Well, on second thought here’s a little sound motif. I could not upload an audio file (any one out there have any luck with that) so I uploaded this riff at as QT movie. Called Glancing Loops and no, it was not made in Garage Band.
I must say that I am glad all winter quarter work is behind me. I made some good progress on my film today. After quite a bit of deliberation and a phone call to the east coast (to Brodsky & Treadway), I decided that a lovingly transferred 45 minutes with scene by scene correction is a lot better than a one-light transfer (unsupervised) at Flying Spot AKA Lightpress. Big bucks I’m afraid no matter how you slice it…but I decided to trust Bob and Toni to do the job with my rather ancient Super 8 material shot in Bangladesh and Turkey in the late 1980s. So I will pack it all up in a day or so and Fed Ex everything to Boston to be ready for a slot that they are holding for me in the first week of April. I also have begun to transfer some very interesting audio. I spent hours on that today. I am going back to field recordings made on cassette (!). I know, it sounds completely mad. Time is…

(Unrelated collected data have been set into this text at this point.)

(** On exact numbers [<] orders every list of keys. *)
Lemma key_order_Q (keys : list Q) : key_order keys.
Proof.
  intros a b c _ _ _. rewrite !plt_Q_false, !plt_Q. repeat split.
  - apply Qle_refl.
  - apply Qlt_trans.
  - intros Hba Hcb. eapply Qle_trans; eassumption.
Qed.

(** The same on binary64, with speeds that the speed control can set. *)

Section RankingsOnFloats.
#[local] Set Warnings "-inexact-float".

Ltac which_key :=
  repeat match goal with
         | Hin : _ ∈ [] |- _ => inversion Hin
         | Hin : _ ∈ _ :: _ |- _ => apply elem_of_cons in Hin as [->|Hin]
         end.

(** Loads 30 and 50 at speeds 0.6 and 1.0, and a further task of load 5. *)
Definition slider_heap : heap float :=
  <[2%nat := Task_init 2 5%float 1%float]>
    (<[1%nat := Task_init 1 50%float 1%float]>
       (<[0%nat := Task_init 0 30%float 1%float]> ∅)).

Definition slider_scenario : list (Processor float) :=
  [set_processing_speed 0.6%float (add_task slider_heap 0%nat (Processor_new 0));
   add_task slider_heap 1%nat (Processor_new 1)].

(** Both quotients are 50.0, a tie, and the task goes to the first
    processor; the exact quotient of 30 by the binary64 number written 0.6
    is greater than 50. *)
Lemma weighted_tie_at_speed_0_6 :
  map weighted_key slider_scenario = [Some 50%float; Some 50%float]
  /\ exists ps',
       _weighted_distribution slider_heap 2%nat slider_scenario = Some ps'
       /\ lands_on slider_heap 2%nat 0%nat slider_scenario ps'
       /\ map tasks ps' = [[0%nat; 2%nat]; [1%nat]].
Proof.
  split; [vm_compute; reflexivity|].
  destruct (weighted_picks_first_least_key slider_heap 2%nat slider_scenario
              [50%float; 50%float])
    as (i & p & k & ps' & Hp & Hk & _ & Hfirst & Hres & Hland).
  - discriminate.
  - repeat constructor; vm_compute; reflexivity.
  - intros a b c Ha Hb Hc. which_key; vm_compute; repeat split; congruence.
  - destruct i as [|[|i]]; simpl in Hk; inversion Hk; subst k.
    + exists ps'. split; [exact Hres|]. split; [exact Hland|].
      vm_compute in Hres. inversion Hres. reflexivity.
    + exfalso. pose proof (Hfirst 0%nat _ (Nat.lt_0_succ 0) eq_refl) as Hlt.
      vm_compute in Hlt. discriminate Hlt.
Defined.




End RankingsOnFloats.

(** ** The number of processors after a change *)

Section ProcessorCount.
Context {N : Type} `{PyNum N}.
Section Processing.

(** [String.prototype.toLowerCase]: the engine's Unicode case mapping. *)
Variable toLowerCase : jsstring -> jsstring.

(** Lines 161-164: some configured keyword occurs in the text. *)
Definition triggered (keywords : list jsstring) (rawBody : jsstring) : bool :=
  let lower := toLowerCase rawBody in
  existsb (fun kw => includes lower (toLowerCase kw)) keywords.

(** Lines 139-165: every early [return] before the sender is resolved. *)
Definition accept (event : ChannelTalkWebhookEvent) (target : WebhookTarget)
  : option Accepted :=
  if negb (optIs (ev_type event) (js "Message")) then None else
  match entity event with
  | None => None
  | Some message =>
      if optIs (e_personType message) (js "bot") then None else
      let chatType := default (js "userChat") (e_chatType message) in
      let isGroupChat := strEq chatType (js "group") in
      let chatId := e_chatId message ?? (refers event ?. userChat ?. uc_id) in
      if negb (truthy chatId) then None else
      let rawBody := rawBodyOf message in
      if negb (nonEmpty rawBody) then None else
      if isGroupChat && (0 <? length (triggerKeywords target))%nat
         && negb (triggered (triggerKeywords target) rawBody)
      then None
      else Some {| a_message := message; a_isGroupChat := isGroupChat;
                   a_chatId := default [] chatId; a_rawBody := rawBody |}
  end.

(** The message filter: the early returns of lines 139, 142, 145, 158
    and 164, those that look at the message and the trigger keywords.
    (The return of line 153, on the chat id, is the one [accept] adds;
    see [accept_shouldProcess].) *)
Definition shouldProcess (event : ChannelTalkWebhookEvent)
  (target : WebhookTarget) : bool :=
  if negb (optIs (ev_type event) (js "Message")) then false else
  match entity event with
  | None => false
  | Some message =>
      if optIs (e_personType message) (js "bot") then false else
      let chatType := default (js "userChat") (e_chatType message) in
      let isGroupChat := strEq chatType (js "group") in
      let rawBody := rawBodyOf message in
      if negb (nonEmpty rawBody) then false else
      if isGroupChat && (0 <? length (triggerKeywords target))%nat
         && negb (triggered (triggerKeywords target) rawBody)
      then false
      else true
  end.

On another note: the MAS screening notice is on the OFS email that went to membership today. Audrey changed the name of our screening but never mind…it is good to see the word out so early.
Here is what Jana and I sent to Audrey (Mckaya and Sean P had a look/listen too) for the OFS quarterly newsletter. We also sent two stills in B and W: one from FSU and one from Lightcrafter. Thanks all.
Media Artist Studio Presents
One Night Only!!
7:00-11:00 Tuesday, June 9, 2009
Come enjoy an evening of innovation and delight within the realm of the moving image. This mini-festival showcases works by students involved in the advanced upper division media program at The Evergreen State College. 17 students working with faculty, Sally Cloninger initiated projects of their own creation that have been influenced by guest artists such as Lynda Barry and Devon Damante, workshops with Peter Randlette and Linas Phillips and inspiration from the wider experimental media community. These short pieces span many genres from live action narrative to experimental nonfiction, from stop motion animation to multi-media installation and performance, from autobiography to character animation. This once in a lifetime opportunity is sure to include something to entertain, engage, and stimulate audiences of all tastes. The first act of the screening is suitable for families and children. Come show your support for this collection of media artists emerging from our own Olympia community. The event is free but we invite donations in support of OFS.